▶ _WORK ITEM_
The data below has to be returned exactly, down to the last character.

▶ _DATA FOR ANALYSIS_
(** * barplexity: a shallow embedding of [main.py]

    The Flask application is embedded as handlers in a state-and-exception
    monad over a [World]: the SQLAlchemy view of the three tables, the
    history of committed snapshots, the Flask session dictionary, the queue
    of flashed messages, the log of prompts sent to the Gemini client, the
    value of [db.func.now()] and the record of the views the unit of work
    went through. *)

From stdpp Require Import gmap strings list fin_maps sorting.
From Stdlib Require Import ZArith Ascii String.

Local Open Scope string_scope.
Local Open Scope Z_scope.

(** ** Python values and strings *)

(** The values the handlers put in the Flask session dictionary:
    [user.id] (an integer) and [user.name] (a string). *)
Inductive pyval : Type :=
  | PyInt (z : Z)
  | PyStr (s : string).

#[global] Instance pyval_eq_dec : EqDecision pyval.
Proof. solve_decision. Defined.

(** A Python [str] is a sequence of code points. It is held here as its
    UTF-8 encoding, one [ascii] per byte, so that equality and concatenation
    are those of the bytes, while lengths and slices count code points: a
    code point is a byte that is not a continuation byte, with the
    continuation bytes that follow it. *)

(** The line feed of the f-strings. *)
Definition nl : string := String "010"%char EmptyString.

(** The bytes [10xxxxxx]. *)
Definition is_continuation (b : ascii) : bool :=
  let n := nat_of_ascii b in (128 <=? n)%nat && (n <? 192)%nat.

(** [len(s)] *)
Fixpoint py_len (s : string) : nat :=
  match s with
  | EmptyString => O
  | String b r => if is_continuation b then py_len r else S (py_len r)
  end.

(** [s[:n]]: the first [n] code points, or all of [s] when it is shorter. *)
Fixpoint slice_to (n : nat) (s : string) : string :=
  match s with
  | EmptyString => EmptyString
  | String b r =>
      if is_continuation b then String b (slice_to n r)
      else match n with
           | O => EmptyString
           | S n' => String b (slice_to n' r)
           end
  end.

▶ _WRITTEN SOLUTION_
(** * barplexity: a shallow embedding of [main.py]

    The Flask application is embedded as handlers in a state-and-exception
    monad over a [World]: the SQLAlchemy view of the three tables, the
    history of committed snapshots, the Flask session dictionary, the queue
    of flashed messages, the log of prompts sent to the Gemini client, the
    value of [db.func.now()] and the record of the views the unit of work
    went through. *)

From stdpp Require Import gmap strings list fin_maps sorting.
From Stdlib Require Import ZArith Ascii String.

Local Open Scope string_scope.
Local Open Scope Z_scope.

(** ** Python values and strings *)

(** The values the handlers put in the Flask session dictionary:
    [user.id] (an integer) and [user.name] (a string). *)
Inductive pyval : Type :=
  | PyInt (z : Z)
  | PyStr (s : string).

#[global] Instance pyval_eq_dec : EqDecision pyval.
Proof. solve_decision. Defined.

(** A Python [str] is a sequence of code points. It is held here as its
    UTF-8 encoding, one [ascii] per byte, so that equality and concatenation
    are those of the bytes, while lengths and slices count code points: a
    code point is a byte that is not a continuation byte, with the
    continuation bytes that follow it. *)

(** The line feed of the f-strings. *)
Definition nl : string := String "010"%char EmptyString.

(** The bytes [10xxxxxx]. *)
Definition is_continuation (b : ascii) : bool :=
  let n := nat_of_ascii b in (128 <=? n)%nat && (n <? 192)%nat.

(** [len(s)] *)
Fixpoint py_len (s : string) : nat :=
  match s with
  | EmptyString => O
  | String b r => if is_continuation b then py_len r else S (py_len r)
  end.

(** [s[:n]]: the first [n] code points, or all of [s] when it is shorter. *)
Fixpoint slice_to (n : nat) (s : string) : string :=
  match s with
  | EmptyString => EmptyString
  | String b r =>
      if is_continuation b then String b (slice_to n r)
      else match n with
           | O => EmptyString
           | S n' => String b (slice_to n' r)
           end
  end.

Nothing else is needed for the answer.